The group said it is willing to work with the city, the Park District, the museum, and the community "to find an alternative site that isn't on the lakefront or on a site that shrinks the city's public open space."

Specifically, the Friends of the Parks want the city to investigate other possible sites off the lakefront – including the vacant Michael Reese Hospital property, a location west of Lake Shore Drive across from the original proposed Lucas Museum site, or a 28-acre truck marshalling yard just east of the Reese site.

Irizarry said the Michael Reese Hospital site would provide just as many economic benefits without violating existing lakefront protections.
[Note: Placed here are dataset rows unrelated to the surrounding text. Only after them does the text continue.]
(** * mc: a memcached binary-protocol client -- the connection layer

    A shallow embedding of [server_conn.go] (the optimised connection code)
    and of the earlier [backupMsg]/[restoreMsg] pair it replaced:

    - the tiered body-buffer pools ([getBodyBuffer], [putBodyBuffer]);
    - the wire codec and the exchange ([send], [recv], [sendRecv],
      [sendRecvStats], [connect], [auth]);
    - the request snapshot ([backupMsg], [restoreMsg]) over an explicit store
      of backing arrays, so that capacity reuse and aliasing are visible.

    Unsigned machine integers are [Z] with the wrap-around written out, [int]
    is 64 bits wide, byte slices carry their backing array, offset and
    length, Go strings are [string].  The peer of a connection is a finite
    transcript, the bytes it delivers before the stream ends or a read times
    out: a peer that never stops sending is not modelled, and nothing below
    says that the loop of [sendRecvStats], which has no bound of its own,
    ends against one. *)

From Stdlib Require Import ZArith Lia.
From Stdlib Require Import Strings.Byte.
From stdpp Require Import base list strings gmap.

Local Open Scope Z_scope.

(** ** Outcomes of a Go call

    A call either returns (possibly with a non-nil [error] inside its result)
    or panics. *)

Inductive result (A : Type) : Type :=
  | Ret (a : A)
  | Panic (why : string).
Arguments Ret {A} a.
Arguments Panic {A} why.

(** Sequencing: a panic ends the call.  With these instances
    [x ← r; k] runs [k] on the value [r] returned. *)
#[global] Instance result_ret : MRet result := fun A a => Ret a.
#[global] Instance result_bind : MBind result := fun A B k r =>
  match r with
  | Ret a => k a
  | Panic w => Panic w
  end.

(** ** Machine integers *)

Definition uint8 (z : Z) : Z := z mod 2 ^ 8.
Definition uint16 (z : Z) : Z := z mod 2 ^ 16.
Definition uint32 (z : Z) : Z := z mod 2 ^ 32.
Definition uint64 (z : Z) : Z := z mod 2 ^ 64.

(** The conversion [int(z)] where [int] has [bits] bits: the value wraps
    around into the signed range. *)
Definition to_int_on (bits z : Z) : Z :=
  (z + 2 ^ (bits - 1)) mod 2 ^ bits - 2 ^ (bits - 1).

(** [int] is 64 bits wide here, as on the 64-bit platforms, and a [uint32]
    keeps its value.  (With a 32-bit [int] a [uint32] from 2^31 on turns
    negative and [getBodyBuffer] slices with a negative bound; the code is
    modelled as built for a 64-bit platform.) *)
Definition int_bits : Z := 64.

Definition to_int (z : Z) : Z := to_int_on int_bits z.

(** ** Bytes and big-endian integers *)

Definition Z_of_byte (b : byte) : Z := Z.of_N (Byte.to_N b).

(** [uint8(z)] as a byte: the low eight bits of [z]. *)
Definition byte_of_Z (z : Z) : byte :=
  match Byte.of_N (Z.to_N (z mod 256)) with
  | Some b => b
  | None => x00
  end.

(** [binary.BigEndian.PutUintN]: the [n] low bytes of [v], most significant
    first. *)
Fixpoint be_bytes (n : nat) (v : Z) : list byte :=
  match n with
  | O => []
  | S k => byte_of_Z (v / 256 ^ Z.of_nat k) :: be_bytes k v
  end.

Fixpoint be_value_acc (acc : Z) (bs : list byte) : Z :=
  match bs with
  | [] => acc
  | b :: r => be_value_acc (acc * 256 + Z_of_byte b) r
  end.

(** The big-endian value of exactly the bytes [bs]. *)
Definition be_value (bs : list byte) : Z := be_value_acc 0 bs.

Definition PutUint16 (v : Z) : list byte := be_bytes 2 v.
Definition PutUint32 (v : Z) : list byte := be_bytes 4 v.
Definition PutUint64 (v : Z) : list byte := be_bytes 8 v.

(** ** Byte slices

    A [[]byte]: backing array, offset of the first element, length.  The
    capacity is what is left of the array after the offset. *)

Record bytebuf : Type := mkBuf {
  buf_arr : list byte;
  buf_off : nat;
  buf_len : nat
}.

Definition cap (b : bytebuf) : Z := Z.of_nat (length (buf_arr b) - buf_off b).
Definition len (b : bytebuf) : Z := Z.of_nat (buf_len b).
Definition buf_bytes (b : bytebuf) : list byte :=
  take (buf_len b) (drop (buf_off b) (buf_arr b)).

(** [make([]byte, n)] *)
Definition make_bytes (n : Z) : bytebuf :=
  mkBuf (replicate (Z.to_nat n) x00) 0 (Z.to_nat n).

(** [b[lo:hi]]; Go panics unless [0 <= lo <= hi <= cap(b)]. *)
Definition sub (b : bytebuf) (lo hi : Z) : result bytebuf :=
  if (0 <=? lo) && (lo <=? hi) && (hi <=? cap b)
  then Ret (mkBuf (buf_arr b) (buf_off b + Z.to_nat lo) (Z.to_nat (hi - lo)))
  else Panic "slice bounds out of range".

(** [b[:hi]] and [b[lo:]] *)
Definition slice_to (b : bytebuf) (hi : Z) : result bytebuf := sub b 0 hi.
Definition slice_from (b : bytebuf) (lo : Z) : result bytebuf := sub b lo (len b).

(** [b[i]]; Go panics unless [0 <= i < len(b)]. *)
Definition index (b : bytebuf) (i : Z) : result byte :=
  if (0 <=? i) && (i <? len b)
  then match buf_arr b !! (buf_off b + Z.to_nat i)%nat with
       | Some x => Ret x
       | None => Panic "index out of range"
       end
  else Panic "index out of range".

(** [binary.BigEndian.UintN(b)]: panics when [b] has fewer than [n] bytes,
    reads the first [n] otherwise. *)
Definition Uint (n : nat) (b : bytebuf) : result Z :=
  if Z.of_nat n <=? len b
  then Ret (be_value (take n (buf_bytes b)))
  else Panic "index out of range".

(** [string(b)] and [[]byte(s)] *)
Definition string_of (b : bytebuf) : string := String.string_of_list_byte (buf_bytes b).
Definition bytes_of (s : string) : list byte := String.list_byte_of_string s.

(** ** The body-buffer pools *)

(** A [sync.Pool] of byte slices, seen from one goroutine: [Put] pushes, [Get]
    pops the most recent item and calls [New] when the pool is empty.  The
    runtime may also drop pooled items at any time; every pool state reachable
    that way is a sub-list of the one modelled here and satisfies the same
    invariant [pools_ok] below. *)
Abbreviation pool := (list bytebuf).

Definition pool_get (new_size : Z) (p : pool) : bytebuf * pool :=
  match p with
  | b :: p' => (b, p')
  | [] => (make_bytes new_size, [])
  end.

Definition pool_put (b : bytebuf) (p : pool) : pool := b :: p.

Record pools : Type := mkPools {
  smallBodyPool : pool;
  mediumBodyPool : pool;
  largeBodyPool : pool
}.

Definition no_pools : pools := mkPools [] [] [].

Definition getBodyBuffer (size : Z) (P : pools) : result (bytebuf * pools) :=
  if size <=? 256 then
    let '(b, p) := pool_get 256 (smallBodyPool P) in
    b' ← slice_to b size;
    Ret (b', mkPools p (mediumBodyPool P) (largeBodyPool P))
  else if size <=? 4096 then
    let '(b, p) := pool_get 4096 (mediumBodyPool P) in
    b' ← slice_to b size;
    Ret (b', mkPools (smallBodyPool P) p (largeBodyPool P))
  else if size <=? 65536 then
    let '(b, p) := pool_get 65536 (largeBodyPool P) in
    b' ← slice_to b size;
    Ret (b', mkPools (smallBodyPool P) (mediumBodyPool P) p)
  else Ret (make_bytes size, P).

(** [buf[:c]] with [c = cap(buf)]: always in bounds. *)
Definition full (b : bytebuf) : bytebuf :=
  mkBuf (buf_arr b) (buf_off b) (length (buf_arr b) - buf_off b).

Definition putBodyBuffer (b : bytebuf) (P : pools) : pools :=
  let c := cap b in
  if c =? 256 then
    mkPools (pool_put (full b) (smallBodyPool P)) (mediumBodyPool P) (largeBodyPool P)
  else if c =? 4096 then
    mkPools (smallBodyPool P) (pool_put (full b) (mediumBodyPool P)) (largeBodyPool P)
  else if c =? 65536 then
    mkPools (smallBodyPool P) (mediumBodyPool P) (pool_put (full b) (largeBodyPool P))
  else P.

(** Every pooled buffer has exactly the capacity of its class. *)
Definition pool_ok (c : Z) (p : pool) : Prop := Forall (fun b => cap b = c) p.

Definition pools_ok (P : pools) : Prop :=
  pool_ok 256 (smallBodyPool P) ∧ pool_ok 4096 (mediumBodyPool P) ∧
  pool_ok 65536 (largeBodyPool P).

(** ** Errors and protocol constants *)

(** [Error{Status, Message, WrappedError}]; every [error] of the package is
    an [*Error], [nil] is [None]. *)
Record Error : Type := mkError {
  Status : Z;
  Message : string;
  WrappedError : option string
}.

(** What the connection code uses from the rest of the package (the
    protocol tables and the error constructors are declared outside
    [server_conn.go]): the request magic byte, two opcodes, three status
    codes, [newError], which turns a response status into an [error], and
    [wrapError], which wraps an I/O error under a status. *)
Class Protocol : Type := {
  magicSend : Z;
  opAuthList : Z;
  opAuthStart : Z;
  StatusNetworkError : Z;
  StatusUnknownCommand : Z;
  StatusAuthUnknown : Z;
  newError : Z → option Error;
  wrapError : Z → string → Error
}.

(** [wrapError] keeps the status it is given. *)
Definition wrapError_keeps_status `{Protocol} : Prop :=
  ∀ s e, Status (wrapError s e) = s.

(** Status 0 is success. *)
Definition newError_ok `{Protocol} : Prop := newError 0 = None.

(** ** Values of type [interface{}] and their slices *)

Definition loc : Type := nat.

(** The dynamic values that occur in extras lists: unsigned integers (request
    extras), pointers to unsigned integer variables (response destinations),
    the nil pointers of these four pointer types (a nil [*uint32] is
    [NilPU32]: an interface value that holds a type and no variable), the nil
    interface, and values of any other type. *)
Inductive iface : Type :=
  | INil
  | U8 (v : Z) | U16 (v : Z) | U32 (v : Z) | U64 (v : Z)
  | PU8 (l : loc) | PU16 (l : loc) | PU32 (l : loc) | PU64 (l : loc)
  | NilPU8 | NilPU16 | NilPU32 | NilPU64
  | Other (ty : string).

(** Backing arrays of [[]interface{}] slices, by address. *)
Abbreviation store := (list (list iface)).

(** A slice header: backing array ([None] for the nil slice), offset, length
    and capacity. *)
Record slice : Type := mkSlice {
  sl_arr : option nat;
  sl_off : nat;
  sl_len : nat;
  sl_cap : nat
}.

Definition nil_slice : slice := mkSlice None 0 0 0.

Definition array_at (σ : store) (a : nat) : list iface := default [] (σ !! a).

(** The elements of a slice. *)
Definition elems (σ : store) (s : slice) : list iface :=
  match sl_arr s with
  | Some a => take (sl_len s) (drop (sl_off s) (array_at σ a))
  | None => []
  end.

(** A slice header that the runtime can have produced. *)
Definition wf_slice (σ : store) (s : slice) : Prop :=
  (sl_len s ≤ sl_cap s)%nat ∧
  match sl_arr s with
  | Some a => (a < length σ)%nat ∧ (sl_off s + sl_cap s ≤ length (array_at σ a))%nat
  | None => sl_cap s = 0%nat
  end.

(** [s[:n]] *)
Definition reslice (s : slice) (n : nat) : result slice :=
  if (n <=? sl_cap s)%nat
  then Ret (mkSlice (sl_arr s) (sl_off s) n (sl_cap s))
  else Panic "slice bounds out of range".

(** [make([]interface{}, n)]: a fresh array of [n] nil interfaces. *)
Definition make_slice (σ : store) (n : nat) : store * slice :=
  (σ ++ [replicate n INil], mkSlice (Some (length σ)) 0 n n).

(** [copy(dst, src)]: the first [min(len(dst), len(src))] elements of [src]
    are read, then written over the beginning of [dst] (overlap is handled as
    by memmove). *)
Definition copy_slice (σ : store) (dst src : slice) : store :=
  let n := Nat.min (sl_len dst) (sl_len src) in
  let vs := take n (elems σ src) in
  match sl_arr dst with
  | Some a => <[a := list_inserts (sl_off dst) vs (array_at σ a)]> σ
  | None => σ
  end.

(** [append(s, v)]: in place when the capacity allows it, into a fresh larger
    array otherwise.  [grow] is the runtime's growth policy (old capacity to
    new capacity); the new array always has room for the new element. *)
Definition append_slice (grow : nat → nat) (σ : store) (s : slice) (v : iface)
  : store * slice :=
  match sl_arr s with
  | Some a =>
    if (sl_len s <? sl_cap s)%nat then
      (<[a := <[(sl_off s + sl_len s)%nat := v]> (array_at σ a)]> σ,
       mkSlice (Some a) (sl_off s) (S (sl_len s)) (sl_cap s))
    else
      let c := Nat.max (S (sl_len s)) (grow (sl_cap s)) in
      (σ ++ [elems σ s ++ v :: replicate (c - S (sl_len s)) INil],
       mkSlice (Some (length σ)) 0 (S (sl_len s)) c)
  | None =>
    let c := Nat.max 1 (grow 0%nat) in
    (σ ++ [v :: replicate (c - 1) INil], mkSlice (Some (length σ)) 0 1 c)
  end.

(** ** Messages *)

Record header : Type := mkHeader {
  Magic : Z;
  Op : Z;
  KeyLen : Z;
  ExtraLen : Z;
  DataType : Z;
  ResvOrStatus : Z;
  BodyLen : Z;
  Opaque : Z;
  CAS : Z
}.

Definition zero_header : header := mkHeader 0 0 0 0 0 0 0 0 0.

Record msg : Type := mkMsg {
  hdr : header;
  iextras : slice;
  oextras : slice;
  key : string;
  val : string
}.

Definition zero_msg : msg := mkMsg zero_header nil_slice nil_slice "" "".

(** ** The transport

    What the connection code sees of a [net.Conn]: the bytes the peer delivers
    before the stream ends or the deadline passes (a finite transcript: a
    peer that never stops sending is not modelled), the bytes written so far,
    whether writes fail, and whether the connection is a [*net.TCPConn]. *)
Record netConn : Type := mkNetConn {
  incoming : list byte;
  outgoing : list byte;
  write_error : option string;
  isTCP : bool
}.

Definition conn_Write (p : list byte) (c : netConn) : option string * netConn :=
  match write_error c with
  | Some e => (Some e, c)
  | None => (None, mkNetConn (incoming c) (outgoing c ++ p) None (isTCP c))
  end.

(** [io.ReadFull] of [n] bytes: all of them, or an error with what there
    was. *)
Definition ReadFull (n : nat) (c : netConn) : option string * list byte * netConn :=
  if (n <=? length (incoming c))%nat then
    (None, take n (incoming c),
     mkNetConn (drop n (incoming c)) (outgoing c) (write_error c) (isTCP c))
  else
    (Some (if (length (incoming c) =? 0)%nat then "EOF" else "unexpected EOF"),
     incoming c, mkNetConn [] (outgoing c) (write_error c) (isTCP c)).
Emanuel has said he does not want to see Chicago to lose the Lucas Museum to Los Angeles or San Francisco, should George Lucas decide to pull out over the legal challenge to his preferred site.

The mayor's compromise plan would require state lawmakers and the governor to authorize a series of tax hikes, as well as $1.2 billion in new borrowing for the Metropolitan Pier and Exposition Authority, which runs McCormick Place.

On Monday, Emanuel said it's important the state help keep the museum in Chicago, along with the jobs and educational and cultural benefits it would bring.

Tuesday afternoon, the mayor's office released a statement saying, "We're disappointed and baffled at Friends of the Parks' comments, which are contradictory to the decision they made less than 24 hours ago to stay the lawsuit. Friends of the Parks has taken inconsistent and incoherent positions, making it impossible to work with them."